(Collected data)
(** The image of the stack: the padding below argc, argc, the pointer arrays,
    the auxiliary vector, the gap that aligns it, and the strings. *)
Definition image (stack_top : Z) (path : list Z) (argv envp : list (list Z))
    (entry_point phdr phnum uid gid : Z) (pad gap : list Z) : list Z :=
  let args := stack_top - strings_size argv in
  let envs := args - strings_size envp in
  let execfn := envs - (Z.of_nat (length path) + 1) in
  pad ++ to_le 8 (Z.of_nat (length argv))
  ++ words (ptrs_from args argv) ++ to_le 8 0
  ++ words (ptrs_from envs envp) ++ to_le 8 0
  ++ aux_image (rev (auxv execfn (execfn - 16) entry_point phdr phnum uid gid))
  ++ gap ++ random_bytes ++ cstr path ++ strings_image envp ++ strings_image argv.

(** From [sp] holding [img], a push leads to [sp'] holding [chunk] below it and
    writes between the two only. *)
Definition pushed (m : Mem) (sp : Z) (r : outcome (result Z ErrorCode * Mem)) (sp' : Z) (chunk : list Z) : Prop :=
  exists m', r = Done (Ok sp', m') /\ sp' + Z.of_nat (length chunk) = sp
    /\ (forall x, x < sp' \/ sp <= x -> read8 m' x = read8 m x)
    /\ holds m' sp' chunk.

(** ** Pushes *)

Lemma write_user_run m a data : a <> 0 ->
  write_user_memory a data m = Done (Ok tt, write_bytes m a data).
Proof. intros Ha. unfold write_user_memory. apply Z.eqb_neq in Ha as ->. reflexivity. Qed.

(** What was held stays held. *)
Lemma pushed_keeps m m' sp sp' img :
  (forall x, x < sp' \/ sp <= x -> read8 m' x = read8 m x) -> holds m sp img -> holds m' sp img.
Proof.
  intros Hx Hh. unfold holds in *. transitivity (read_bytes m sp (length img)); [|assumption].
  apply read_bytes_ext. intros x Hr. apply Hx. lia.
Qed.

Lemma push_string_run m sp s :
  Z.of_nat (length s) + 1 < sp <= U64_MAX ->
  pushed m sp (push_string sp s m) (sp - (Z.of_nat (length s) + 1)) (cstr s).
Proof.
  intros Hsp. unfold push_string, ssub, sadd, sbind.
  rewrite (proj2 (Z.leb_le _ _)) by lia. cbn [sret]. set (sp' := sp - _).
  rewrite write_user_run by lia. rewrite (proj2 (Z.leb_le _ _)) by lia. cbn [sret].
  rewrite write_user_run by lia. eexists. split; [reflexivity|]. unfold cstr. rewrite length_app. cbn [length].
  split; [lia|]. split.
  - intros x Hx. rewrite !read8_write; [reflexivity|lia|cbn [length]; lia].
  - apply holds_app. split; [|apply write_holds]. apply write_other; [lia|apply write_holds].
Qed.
--
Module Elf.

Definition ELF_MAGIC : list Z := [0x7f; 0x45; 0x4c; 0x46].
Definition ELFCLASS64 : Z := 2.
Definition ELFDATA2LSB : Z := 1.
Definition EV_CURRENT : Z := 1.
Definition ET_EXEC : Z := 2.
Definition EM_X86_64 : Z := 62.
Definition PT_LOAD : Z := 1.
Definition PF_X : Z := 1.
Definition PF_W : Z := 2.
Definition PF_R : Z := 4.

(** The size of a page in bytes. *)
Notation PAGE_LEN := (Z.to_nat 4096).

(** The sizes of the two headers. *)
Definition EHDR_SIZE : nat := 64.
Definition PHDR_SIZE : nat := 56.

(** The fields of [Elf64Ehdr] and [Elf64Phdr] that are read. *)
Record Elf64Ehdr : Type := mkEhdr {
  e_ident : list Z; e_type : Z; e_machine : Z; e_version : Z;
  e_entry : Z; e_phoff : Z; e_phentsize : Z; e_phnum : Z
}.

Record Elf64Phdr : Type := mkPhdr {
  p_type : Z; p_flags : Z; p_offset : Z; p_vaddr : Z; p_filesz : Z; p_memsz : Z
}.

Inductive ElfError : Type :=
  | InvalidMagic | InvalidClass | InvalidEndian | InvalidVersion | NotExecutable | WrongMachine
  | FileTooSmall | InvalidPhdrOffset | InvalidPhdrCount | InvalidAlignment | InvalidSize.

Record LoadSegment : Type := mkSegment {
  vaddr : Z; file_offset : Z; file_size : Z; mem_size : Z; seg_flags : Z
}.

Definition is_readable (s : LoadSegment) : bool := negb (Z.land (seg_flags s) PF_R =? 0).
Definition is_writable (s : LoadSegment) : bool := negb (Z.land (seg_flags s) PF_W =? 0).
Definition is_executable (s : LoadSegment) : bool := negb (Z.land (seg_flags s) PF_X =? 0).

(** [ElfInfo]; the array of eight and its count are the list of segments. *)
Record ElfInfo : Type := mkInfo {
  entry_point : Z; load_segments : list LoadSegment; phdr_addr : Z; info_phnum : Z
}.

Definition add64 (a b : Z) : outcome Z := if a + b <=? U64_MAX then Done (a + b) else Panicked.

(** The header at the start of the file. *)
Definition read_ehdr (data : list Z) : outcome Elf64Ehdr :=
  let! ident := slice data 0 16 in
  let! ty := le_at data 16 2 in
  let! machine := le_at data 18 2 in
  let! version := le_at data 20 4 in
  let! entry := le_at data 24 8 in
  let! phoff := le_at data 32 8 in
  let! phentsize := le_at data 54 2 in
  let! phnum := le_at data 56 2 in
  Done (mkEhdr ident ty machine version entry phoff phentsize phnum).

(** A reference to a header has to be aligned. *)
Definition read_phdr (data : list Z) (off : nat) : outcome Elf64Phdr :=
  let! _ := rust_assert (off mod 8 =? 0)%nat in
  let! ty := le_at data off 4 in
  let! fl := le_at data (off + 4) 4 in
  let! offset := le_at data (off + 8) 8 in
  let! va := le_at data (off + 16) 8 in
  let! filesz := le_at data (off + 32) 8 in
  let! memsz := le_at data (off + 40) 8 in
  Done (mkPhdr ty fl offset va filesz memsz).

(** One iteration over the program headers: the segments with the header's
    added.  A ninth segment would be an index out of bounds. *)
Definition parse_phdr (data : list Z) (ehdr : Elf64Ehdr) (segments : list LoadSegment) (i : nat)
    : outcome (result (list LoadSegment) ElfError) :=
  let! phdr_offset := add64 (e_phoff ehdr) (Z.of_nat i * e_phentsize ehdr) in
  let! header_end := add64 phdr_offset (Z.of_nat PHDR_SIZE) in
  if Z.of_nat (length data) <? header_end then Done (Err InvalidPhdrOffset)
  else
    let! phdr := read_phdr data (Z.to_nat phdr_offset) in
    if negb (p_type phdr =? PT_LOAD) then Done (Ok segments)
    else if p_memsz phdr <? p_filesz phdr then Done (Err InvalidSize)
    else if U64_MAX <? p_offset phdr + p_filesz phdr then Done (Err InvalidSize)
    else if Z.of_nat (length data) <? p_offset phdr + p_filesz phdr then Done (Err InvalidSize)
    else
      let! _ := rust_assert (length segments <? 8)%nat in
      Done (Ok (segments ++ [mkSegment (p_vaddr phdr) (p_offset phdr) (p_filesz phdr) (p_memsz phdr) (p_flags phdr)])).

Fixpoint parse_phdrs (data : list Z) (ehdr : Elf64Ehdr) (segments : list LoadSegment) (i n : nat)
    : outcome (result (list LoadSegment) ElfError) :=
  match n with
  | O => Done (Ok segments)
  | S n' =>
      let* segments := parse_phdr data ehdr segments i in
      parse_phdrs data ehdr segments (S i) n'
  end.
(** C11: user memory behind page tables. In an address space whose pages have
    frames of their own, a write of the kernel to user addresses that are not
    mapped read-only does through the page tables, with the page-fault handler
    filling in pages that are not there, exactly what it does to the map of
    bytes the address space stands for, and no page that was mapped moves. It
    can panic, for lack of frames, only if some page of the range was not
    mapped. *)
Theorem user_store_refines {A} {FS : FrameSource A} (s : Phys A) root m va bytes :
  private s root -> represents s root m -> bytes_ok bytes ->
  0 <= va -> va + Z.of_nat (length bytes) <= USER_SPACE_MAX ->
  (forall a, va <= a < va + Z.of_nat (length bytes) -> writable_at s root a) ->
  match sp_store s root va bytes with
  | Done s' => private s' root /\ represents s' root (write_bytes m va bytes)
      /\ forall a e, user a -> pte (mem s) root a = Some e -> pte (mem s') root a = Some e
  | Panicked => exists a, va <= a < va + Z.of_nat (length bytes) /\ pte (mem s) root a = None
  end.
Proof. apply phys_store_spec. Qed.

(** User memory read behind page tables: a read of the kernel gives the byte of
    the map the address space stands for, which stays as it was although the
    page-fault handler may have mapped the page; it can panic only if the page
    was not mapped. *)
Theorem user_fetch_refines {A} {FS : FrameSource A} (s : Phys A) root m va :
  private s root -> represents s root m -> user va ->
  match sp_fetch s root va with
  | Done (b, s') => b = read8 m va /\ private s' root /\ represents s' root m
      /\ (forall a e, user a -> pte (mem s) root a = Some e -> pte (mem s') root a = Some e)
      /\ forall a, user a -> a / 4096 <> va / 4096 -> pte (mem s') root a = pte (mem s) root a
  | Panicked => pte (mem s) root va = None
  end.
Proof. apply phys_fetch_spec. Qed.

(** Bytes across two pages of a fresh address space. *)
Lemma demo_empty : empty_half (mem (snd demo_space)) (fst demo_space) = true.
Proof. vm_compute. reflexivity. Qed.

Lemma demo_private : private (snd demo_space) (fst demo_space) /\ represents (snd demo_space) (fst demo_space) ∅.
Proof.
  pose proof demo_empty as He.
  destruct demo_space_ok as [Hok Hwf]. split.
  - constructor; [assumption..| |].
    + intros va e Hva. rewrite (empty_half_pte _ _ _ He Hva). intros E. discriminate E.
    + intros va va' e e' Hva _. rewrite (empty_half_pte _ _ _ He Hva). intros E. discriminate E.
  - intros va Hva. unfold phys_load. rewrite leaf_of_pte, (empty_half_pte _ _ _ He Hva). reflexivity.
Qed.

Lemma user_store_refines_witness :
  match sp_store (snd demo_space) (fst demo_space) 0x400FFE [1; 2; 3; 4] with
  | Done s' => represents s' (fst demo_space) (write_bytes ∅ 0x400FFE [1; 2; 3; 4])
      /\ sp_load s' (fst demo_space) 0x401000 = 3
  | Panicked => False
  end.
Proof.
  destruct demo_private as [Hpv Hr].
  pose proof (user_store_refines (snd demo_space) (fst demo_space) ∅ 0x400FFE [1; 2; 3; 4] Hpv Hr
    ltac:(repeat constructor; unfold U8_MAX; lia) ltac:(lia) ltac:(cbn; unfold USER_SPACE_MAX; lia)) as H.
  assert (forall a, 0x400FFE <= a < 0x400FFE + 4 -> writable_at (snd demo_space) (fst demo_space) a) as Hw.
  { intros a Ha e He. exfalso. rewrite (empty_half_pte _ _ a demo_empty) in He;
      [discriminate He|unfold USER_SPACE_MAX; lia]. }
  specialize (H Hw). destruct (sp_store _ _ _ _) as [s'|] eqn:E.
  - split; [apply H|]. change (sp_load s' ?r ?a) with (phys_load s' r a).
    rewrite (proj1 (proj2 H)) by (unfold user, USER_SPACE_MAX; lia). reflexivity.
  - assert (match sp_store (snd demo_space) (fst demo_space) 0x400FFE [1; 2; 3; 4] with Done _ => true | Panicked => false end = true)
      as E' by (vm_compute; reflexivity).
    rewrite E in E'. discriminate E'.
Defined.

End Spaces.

Activity - Would you copy out every line in the records that includes the string "handler"?

Reply -
    mapped read-only does through the page tables, with the page-fault handler
    page-fault handler may have mapped the page; it can panic only if the page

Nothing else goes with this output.